What is the best treatment for hyperopia?

Hyperopia is another name for long-sightedness and the answer is, as often, it just depends. It depends on the amount of the long-sightedness and it depends on the age of the patient.

If we are dealing with a young patient, then their natural crystalline lens is still functioning beautifully and they’ve got that lovely seamless range of focus and we never want to throw that away. So with those patients, we’re either going to look at corneal laser eye surgery or adding a lens. Interestingly, there’s a large proportion of patients who are long-sighted, but whose eyes are quite large enough to accept an intraocular contact lens. And so, this is well worth looking at as an option in patients for who – for example, – their cornea might be a bit too thin for laser eye surgery, or the prescription may be a bit too large.
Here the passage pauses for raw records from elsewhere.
Lemma unwind_x86_records_witness :
  wp (unwind_stack_linux_x86_64 (CC := demo_cache) (LU := demo_unwind) 10 demo_cursor 1024 4096 4176)
    fresh_trace (fun _ t' => at_size t' = 3 /\ take 3 (instructions t') =
      [MkInstruction 1024 4096 false; MkInstruction 77 0 true; MkInstruction 1536 4160 false]).
Proof.
  eapply wp_mono; [|apply (unwind_x86_records (CL := demo_cache_laws) (LU := demo_unwind) 4096 4176
    10 1024 1 demo_cursor (drop 2 demo_cursor) 30 fresh_trace); [|lia|lia|done|done|done]].
  - by intros _ t' ->.
  - by eapply handler_frame; [reflexivity|done|done|eapply handler_last; [reflexivity|done|]].
Defined.

(** On Apple's x86-64 the loop stops before it counts the last frame, so the
    outermost frame of a stack that fits the trace is recorded but not
    counted. *)
Lemma apple_x86_drops_outermost :
  wp (unwind_stack_apple_x86_64 (CC := demo_cache) (LU := demo_unwind) 10
        (fun _ r => match r with REG_IP => Some 1024 | RBP => Some 4096 | _ => Some 0 end)
        (fun ip => negb (ip =? 1280))
        [(11, 4000, "signal_action"); (12, 4040, "_sigtramp"); (1280, 4128, "java");
         (1536, 4160, "main")] 4096 4176) fresh_trace
    (fun _ t' => at_size t' = 2 /\ instructions t' !! 2%nat = Some (MkInstruction 1536 4160 false)).
Proof. by vm_compute. Qed.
Now the size of prescription you can treat with corneal laser eye surgery for long-sightedness is a controversial area. It depends on the laser platform and it depends on surgeon’s preference. There are surgeons who – on certain platforms – will treat up to plus 6 of long-sightedness and this can work very effectively. But you need a pretty thick cornea for that and also a cornea that’s starting off a little bit flatter than average ideally or at least average. Otherwise, we can end up with a cornea that is really very steep by the time you’ve completed that treatment. So again we want to undertake a really careful assessment of the patient and their eye in order to work out what’s gonna be the very best method of treating their long-sightedness in that younger age group.

Once we are dealing with long-sightedness in the presbyopic age group, (these are let’s say over 50 and they’ve lost that ability to shift focus) again we still have laser eye surgery as an option and PRESBYOND blended vision laser eye surgery can work brilliantly if the patient’s own natural lens is clear and is not showing signs of cataracts, they have good tear film and also if it’s not too big of a prescription.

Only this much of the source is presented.